Tillis has been acting like the primary’s front-runner, bypassing events attended by top rivals Greg Brannon and Mark Harris, who argue he’s not conservative or honest enough for GOP voters. Hagan apparently thinks Tillis is her likely opponent, contrasting herself with him at every turn and saying his legislative agenda has harmed the public schools, eroded voting rights and decreased unemployment benefits.
Tillis’ GOP rivals point to actions he’s taken while speaker they say prove he’s too moderate or can’t be trusted. Others, particularly within the tea party movement, say Tillis’ comments show he’s not that committed to eliminating the federal health care overhaul and that he’s supported by tea party adversaries U.S. Senate Minority Leader Mitch McConnell and Karl Rove.
“This is not the kind of person that we want representing us, regardless of party affiliation,” said Vallee Bubak, co-founder of Lake Norman Conservatives north of Charlotte.
Harris, Brannon and other candidates have had difficulty building momentum without full campaign coffers of their own to buy TV and radio commercials. Tillis, meanwhile, had run two TV ads before the final full month of the campaign.
“I think he’s well-qualified for the job. He did a fantastic job in the legislature in Raleigh,” Roger Lucas, a Wilson County commissioner, said after hearing Tillis speak. He hadn’t yet made his primary choice.
Despite complaints that he’s not conservative enough, Tillis largely “takes down-the-line conservative positions. He’s not leaving a whole lot of room on his right,” said Eric Heberlig, a political science professor at the University of North Carolina at Charlotte.
Tillis, 53, has attempted to complement his record as speaker with a life story that he says affirms the American dream.
Tillis was one of six children in what he labeled a poor family that moved often through the South. He lived in the Nashville, Tenn., area as a teenager. He prepared to enter the Air Force after high school, but a car accident and related hand surgery scuttled those plans.
He entered the workforce instead and married his high school sweetheart. “I was 20 years old. I was working in a warehouse and I was living in a trailer park,” he said. Tillis said a supportive work manager agreed to give him more responsibilities, which in turn led him to a new job. He was later recruited by Wang Laboratories and moved to Boston.

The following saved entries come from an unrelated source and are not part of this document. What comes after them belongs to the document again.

(* ===== verification/DevdMatch.v ===== *)
(** * Device discovery: what scan filters let through

    The reference for the rules of [DevdFilter], stated over what a report says, and the
    proof that the code decides it; that the copies of legal filters are these filters. *)
From S2P Require Import Prelude SdfBuff SdfErrno SdfContainers CmData DtapEnv DevdSearch DevdReport DevdSpec DevdParse DevdFilter.
Import Vector.

(** ** The reference *)

(** Equality under a mask. *)
Definition masked (m d : bytes) : bytes := zip_with Z.land d m.

(** The start of [d] is [fd], under the mask if it has the length of [fd]. *)
Definition starts_with (fd mask d : bytes) : Prop :=
  (length fd <= length d)%nat /\
  if decide (length mask = length fd) then masked mask (take (length fd) d) = masked mask fd else take (length fd) d = fd.

Definition content (v : NLSTK_VariableData) : bytes := default [] (v_data v).

(** The identifier of a service as it was sent: two bytes for those that extend the base. *)
Definition sent_uuid (u : bytes) : bytes :=
  match drop 14 u with
  | [b15; b16] => if decide (take 14 u = take 14 g_baseUuid) then [b16; b15] else u
  | _ => u
  end.

(** A result that says [s] passes a filter. *)
Definition passes (r : NLSTK_DevdAdvResult) (s : summary) (f : NLSTK_DevdScanFilter) : Prop :=
  (hasAddr f = true -> r_addr r = f_addr f) /\
  (content (f_name f) <> [] -> s_name s = content (f_name f)) /\
  (hasServiceUuid f = true -> exists u, u ∈ s_uuids s /\
     if hasServiceUuidMask f then masked (serviceUuidMask f) u = masked (serviceUuidMask f) (serviceUuid f) else u = serviceUuid f) /\
  (content (f_serviceData f) <> [] -> exists e, e ∈ s_services s /\
     starts_with (content (f_serviceData f)) (content (serviceDataMask f)) (sent_uuid e.1 ++ e.2)) /\
  (manufacturerId f <> 0 -> exists e, e ∈ s_makers s /\ e.1 = manufacturerId f /\
     starts_with (content (manufacturerData f)) (content (manufacturerDataMask f)) e.2) /\
  (hasRssiThreshold f = true -> rssiThreshold f <= r_rssi r) /\
  (meshInfoReport f = true -> s_mesh s <> []).

(** ** Well-formed filters *)
Definition block_ok (v : NLSTK_VariableData) : Prop :=
  is_u16 (v_len v) /\ match v_data v with Some d => zlen d = v_len v /\ d <> [] | None => v_len v = 0 end.
Definition filter_ok (f : NLSTK_DevdScanFilter) : Prop :=
  block_ok (f_name f) /\ block_ok (f_serviceData f) /\ block_ok (serviceDataMask f) /\
  block_ok (manufacturerData f) /\ block_ok (manufacturerDataMask f) /\
  length (serviceUuid f) = 16%nat /\ length (serviceUuidMask f) = 16%nat.

Lemma block_len v : block_ok v -> v_len v = zlen (content v).
Proof. intros [_ Hv]. unfold content. destruct (v_data v); [by destruct Hv|done]. Qed.
Lemma block_nil v : block_ok v -> v_len v = 0 <-> content v = [].
Proof. intros Hv. rewrite (block_len v Hv). destruct (content v); cbn; split; (done || lia). Qed.

(** ** Loops over bytes *)
Lemma all_bytes_spec n i test (P : Z -> Prop) :
  (forall j, i <= j < i + Z.of_nat n -> exists b : bool, test j = Some b /\ (b = true <-> P j)) ->
  exists r : bool, all_bytes n i test = Some r /\ (r = true <-> forall j, i <= j < i + Z.of_nat n -> P j).
Proof.
  revert i. induction n as [|n IH]; intros i Ht; cbn [all_bytes].
  - exists true. split; [done|]. split; [|done]. intros _ j Hj. lia.
  - destruct (Ht i ltac:(lia)) as (b&->&Hb). cbn. destruct b.
    + destruct (IH (i + 1)) as (r&->&Hr); [intros j Hj; apply Ht; lia|]. exists r. split; [done|]. rewrite Hr. split.
      * intros Ha j Hj. destruct (decide (j = i)) as [->|]; [by apply Hb|]. apply Ha. lia.
      * intros Ha j Hj. apply Ha. lia.
    + exists false. split; [done|]. split; [done|]. intros Ha. apply Hb, Ha. lia.
Qed.

Lemma byte_at (d : bytes) j : 0 <= j < zlen d -> exists b, rd d j = Some b /\ d !! Z.to_nat j = Some b.
Proof. intros Hj. destruct (rd_is_Some d j Hj) as [b Hb]. exists b. split; [done|]. by rewrite <- rd_lookup by lia. Qed.

(** Two lists of bytes are equal under a mask when each byte is. *)
Lemma masked_bytes m a b :
  length a = length m -> length b = length m ->
  masked m a = masked m b <->
  forall j, 0 <= j < zlen m -> exists x y z, rd a j = Some x /\ rd b j = Some y /\ rd m j = Some z /\ Z.land x z = Z.land y z.
Proof.
  intros Ha Hb. unfold masked. split.
  - intros E j Hj. destruct (byte_at a j) as (x&Hx&Hx'); [lia|]. destruct (byte_at b j) as (y&Hy&Hy'); [lia|].
    destruct (byte_at m j) as (z&Hz&Hz'); [lia|]. exists x, y, z. split_and!; [done..|].
    pose proof (f_equal (fun l => l !! Z.to_nat j) E) as El. cbn beta in El. rewrite !lookup_zip_with, Hx', Hy', Hz' in El. by injection El.
  - intros Hp. apply list_eq. intros i. rewrite !lookup_zip_with. destruct (decide (i < length m)%nat) as [Hi|Hi].
    + destruct (Hp (Z.of_nat i) ltac:(lia)) as (x&y&z&Hx&Hy&Hz&E). rewrite rd_lookup, Nat2Z.id in Hx by lia.
      rewrite rd_lookup, Nat2Z.id in Hy by lia. rewrite rd_lookup, Nat2Z.id in Hz by lia. rewrite Hx, Hy, Hz. cbn. by rewrite E.
    + by rewrite !(lookup_ge_None_2 _ i) by lia.
Qed.
Lemma same_list (a b : bytes) :
  length a = length b -> a = b <-> forall j, 0 <= j < zlen b -> exists x, rd a j = Some x /\ rd b j = Some x.
Proof.
  intros Hl. split.
  - intros -> j Hj. destruct (byte_at b j Hj) as (x&Hx&_). eauto.
  - intros Hp. apply list_eq. intros i. destruct (decide (i < length b)%nat) as [Hi|Hi].
    + destruct (Hp (Z.of_nat i) ltac:(lia)) as (x&Hx&Hy). rewrite rd_lookup, Nat2Z.id in Hx by lia. rewrite rd_lookup, Nat2Z.id in Hy by lia. congruence.
    + by rewrite !lookup_ge_None_2 by lia.
Qed.

Lemma rd_take (d : bytes) n j : 0 <= j < Z.of_nat n -> rd (take n d) j = rd d j.
Proof. intros. rewrite !rd_lookup by lia. by rewrite lookup_take_lt by lia. Qed.

Lemma mask_match uuid fu mask :
  length uuid = 16%nat -> length fu = 16%nat -> length mask = 16%nat ->
  exists r : bool, MatchServiceUuidWithMask uuid fu mask SERVICE_UUID_LEN_128 = Some r /\ (r = true <-> masked mask uuid = masked mask fu).
Proof.
  intros Hu Hf Hm. unfold MatchServiceUuidWithMask. change (Z.to_nat SERVICE_UUID_LEN_128) with 16%nat.
  edestruct (all_bytes_spec 16 0) with (P := fun j => exists x y z, rd uuid j = Some x /\ rd fu j = Some y /\ rd mask j = Some z /\ Z.land x z = Z.land y z)
    as (r&->&Hr).
  { intros j Hj. destruct (byte_at uuid j) as (x&Hx&_); [lia|]. destruct (byte_at fu j) as (y&Hy&_); [lia|].
    destruct (byte_at mask j) as (z&Hz&_); [lia|]. rewrite Hx, Hy, Hz. cbn. eexists. split; [done|]. rewrite Z.eqb_eq. split.
    - intros E. by exists x, y, z.
    - intros (?&?&?&[= <-]&[= <-]&[= <-]&E). done. }
  exists r. split; [done|]. rewrite Hr, masked_bytes by lia. by rewrite Hm.
Qed.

By about age 25, Tillis and his wife divorced, only to get remarried to each other and divorced a second time. “It was just two young kids getting married too soon,” he said. Tillis and his current wife, Susan, have two grown children.
He joined the Pricewaterhouse consulting firm in 1990 and became a partner while not earning a bachelor’s degree until his mid-30s. After stops in Atlanta and northern Virginia, he and his family moved to the Charlotte area in 1998. A corporate acquisition brought him under IBM a few years later.
Tillis served on the Cornelius town council for two years, followed by one year as PTA president of his children’s high school.
Denise Carter, who preceded Tillis as PTA president, appreciated his ideas to get more parents and students involved and his willingness to roll up his sleeves. “He sees a need and if that need’s not being fulfilled, he thinks that he’s the one who has to do it,” Carter said.
Tillis defeated an incumbent Republican in the 2006 primary for a state House seat, and by his second term became minority whip. He quit his IBM job to find legislative candidates and money for the 2010 elections, when Republicans won majorities in the House and Senate for the first time in 140 years. He was rewarded by being elected speaker.
Heberlig said it may be more difficult for Tillis to run on his record in a general election because many voters believe Republicans in Raleigh have gone too far. But Tillis argues his governing style is working and Hagan hasn’t fulfilled her promises, especially one she repeated from President Barack Obama about people being able to keep their health insurance if they like it.
“I believe that the promises that I helped keep and the results that I helped produce qualify me for you all hiring me for your next U.S. senator,” Tillis told Republicans.